The Chronicle’s View: Crimson Nights has potential to reach new heights

About once a month, the Union Programming Council and other student groups gather to host a party in the Union from 9 p.m. to 2 a.m. with every U student being invited and allowed to bring one guest. Last year, Crimson Nights started off big and kept getting bigger. Besides social interaction, these bashes also feature party games like inflated sumo wrestling suits, electric bulls, movies, food and games. The council did a wonderful job organizing the events, publicizing and carrying them out last year.

Often activities organized to enhance the U’s sense of community and overcome the “commuter campus” stigma are dismal and expensive failures.Crimson Nights finished out the previous year by proving that large campus-wide parties were possible and do enhance the college experience and sense of community. Although the planning council’s leadership has changed, there is no reason to believe that this year won’t carry on last year’s torch and continue to get bigger and more successful each time.

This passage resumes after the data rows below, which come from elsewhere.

Lemma EmplaceRealloc_eval this b1 xa xb c1 args R Z hp L w :
  vec_at (State R Z hp L w) this b1 (xa ++ xb) c1 ->
  length (xa ++ xb) = c1 ->
  representable 1 ->
  VectorH.EmplaceRealloc this (iter b1 (length xa)) args (State R Z hp L w)
  = match realloc_insert (xa ++ xb) (length xa) args w with
    | Done elems w' =>
        Ok (Ptr (free_block (State R Z hp L w)) (length xa))
           (State (<[this := {| buffer_ := Ptr (free_block (State R Z hp L w)) 0;
                                capacity_ := grown (length (xa ++ xb)) |}]> R)
              (<[this := S (length (xa ++ xb))]> Z)
              (released b1
                 (<[free_block (State R Z hp L w)
                    := block_of elems (grown (length (xa ++ xb)))]> hp))
              L w')
    | Failed e srcs w' => Exn e (State R Z (with_elements b1 srcs c1 hp) L w')
    | Terminated => Aborted
    end.
Proof.
  intros Ht Hfull Hrep1.
  pose proof (grown_representable _ _ _ _ _ Ht Hrep1) as Hrep.
  pose proof (vec_at_size_bound _ _ _ _ _ Ht) as Hsz.
  pose proof (grown_pos (length (xa ++ xb))) as Hgp.
  pose proof (grown_gt (length (xa ++ xb))) as Hgt.
  pose proof Ht as [T1 T2 T3 T4 T5]. csimp in *.
  pose proof (free_address_raws (State R Z hp L w)) as Hl1. csimp in Hl1.
  unfold VectorH.EmplaceRealloc, realloc_insert. crun'.
  replace (if length (xa ++ xb) =? 0 then 1 else size_mul (length (xa ++ xb)) 2)
    with (grown (length (xa ++ xb))).
  2:{ unfold grown. destruct (length (xa ++ xb) =? 0); [done|].
      rewrite size_mul_small; [done|]. unfold PTRDIFF_MAX in Hsz. lia. }
  unfold RawMemory.scoped. crun'.
  generalize dependent (free_address (State R Z hp L w)). intros l Hl1.
  assert (l ≠ this) by congruence.
  rewrite RawMemory_ctor_eval by done.
  pose proof (free_block_heap (State R Z hp L w)) as Hfree. csimp in Hfree.
  generalize dependent (free_block (State R Z hp L w)). intros h Hfree.
  set (n := grown (length (xa ++ xb))) in *.
  destruct (allocation n w) as [[|] w0].
  2:{ crun'. destruct b1; unfold with_elements; [done|].
      destruct T4 as (_ & _ & T6). by rewrite insert_id. }
  rewrite take_app_length, drop_app_length.
  destruct b1 as [|h1 i1].
  - (* the vector has no buffer *)
    assert (xa = [] /\ xb = []) as [-> ->].
    { destruct xa, xb; csimp in *; try lia; done. }
    csimp in *. clear Hgt. subst n. change (grown 0) with 1 in *.
    unfold iter. crun'. cbn [replicate] in *.
    rewrite (new_args_eval h 0 args [] []) by lk.
    destruct (args_outcome args w0) as [[[e|x] w1]|]; crun'; [| |done].
    { unfold with_elements. state_eq. }
    rewrite relocate_list_nil. rewrite relocate_range_null. crun'.
    rewrite relocate_list_nil. rewrite relocate_range_null. crun'.
    rewrite size_add_small by size_tac.
    unfold released, block_of, destroy_all. cbn [foldl length Nat.sub replicate fmap list_fmap app].
    state_eq.
  - (* the vector owns the block [h1] *)
    destruct T4 as (-> & T4 & T6). assert (h1 ≠ h) by congruence.
    unfold block_of in T6. rewrite Hfull, Nat.sub_diag, app_nil_r in T6.
    rewrite fmap_app in T6.
    assert (length xa < n) as Hxa by list_len.
    unfold iter. crun'.
    rewrite (replicate_split None n (length xa)) by done.
    rewrite (new_args_eval h (length xa) args (replicate (length xa) None)
               (replicate (n - length xa - 1) None)); [| lk | list_len].
    destruct (args_outcome args w0) as [[[e|x] w1]|]; crun'; [| |done].
    { unfold with_elements, block_of. rewrite Hfull, Nat.sub_diag, app_nil_r, fmap_app.
      state_eq. }
    pose proof (relocate_list_length xa w1) as Hlen1.
    erewrite (relocate_range_eval h1 h 0 0 (length xa) xa [] (Some <$> xb) []
                (Some x :: replicate (n - length xa - 1) None));
      [| done | lk | done | lk | done | done].
    destruct (relocate_list xa w1) as [[[ys1 srcs1] [e|]] w2].
    { (* the prefix transfer fails *)
      destruct is_nothrow_move_constructible; [done|]. destruct Hlen1 as (Hy1 & Hs1 & _).
      crun'. unfold with_elements. rewrite (block_of_exact (srcs1 ++ xb) c1) by list_len.
      rewrite fmap_app. state_eq. }
    destruct Hlen1 as (_ & Hs1 & Hy1). specialize (Hy1 eq_refl).
    crun'.
    pose proof (relocate_list_length xb w2) as Hlen2.
    erewrite (relocate_range_eval h1 h (length xa) (length xa + 1) (length (xa ++ xb)) xb
                (Some <$> srcs1) [] ((Some <$> ys1) ++ [Some x])
                (replicate (n - length (xa ++ xb) - 1) None));
      [| done | | list_len | | list_len | list_len ].
    2:{ repeat mstep. by rewrite app_nil_r. }
    2:{ repeat mstep. rewrite <- !app_assoc. cbn [app]. do 3 f_equal.
        rewrite <- replicate_add. f_equal. list_len. }
    destruct (relocate_list xb w2) as [[[ys2 srcs2] [e|]] w3].
    { (* the suffix transfer fails *)
      destruct is_nothrow_move_constructible; [done|]. destruct Hlen2 as (Hy2 & Hs2 & _).
      crun'. unfold destroy_range. crun'.
      replace (length xa + 1) with (length (ys1 ++ [x])) by list_len.
      erewrite (destroy_n_eval h (ys1 ++ [x]) 0 [] (replicate (n - length xa - 1) None));
        [| | done].
      2:{ repeat lookup_step. by rewrite fmap_app, <- app_assoc. }
      crun'. unfold with_elements. rewrite (block_of_exact (srcs1 ++ srcs2) c1) by list_len.
      rewrite fmap_app, app_nil_r. state_eq. }
    destruct Hlen2 as (_ & Hs2 & Hy2). specialize (Hy2 eq_refl).
    crun'.
    replace (length (xa ++ xb)) with (length (srcs1 ++ srcs2)) at 1 by list_len.
    erewrite (destroy_n_eval h1 (srcs1 ++ srcs2) 0 [] []); [| | done].
    2:{ repeat lookup_step. lnorm. done. }
    crun'. rewrite size_add_small by size_tac.
    unfold released, block_of. rewrite Nat.add_1_r.
    replace (n - length (ys1 ++ x :: ys2)) with (n - length (xa ++ xb) - 1) by list_len.
    lnorm. state_eq.
Qed.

But the success of Crimson Nights is not in the hands of the council as much as it is in the hands of every student. The council needs the student body’s participation to make each Crimson Nights exponentially cooler than the last. Just going and being a part of it contributes to the experience as a whole. It is important to remember that Crimson Nights doesn’t necessarily exist to entertain students, it exists to provide students with the opportunity to entertain themselves.

It provides the opportunity to leave comfort zones in the suburbs and meet new people and to become part of the populace that is the U. And the more people attend, the better they’ll get. It also provides the opportunity to try new sports. Controversial mud wrestling debuted toward the end of last year and this year opens with glow-in-the-dark dodgeball.

Besides these, there are dozens of exciting activities that make attending worth the loss of $10 from work or the 20 pages read for psychology class. The great part of helping to build a sense of community is that community, in turn, builds and benefits you.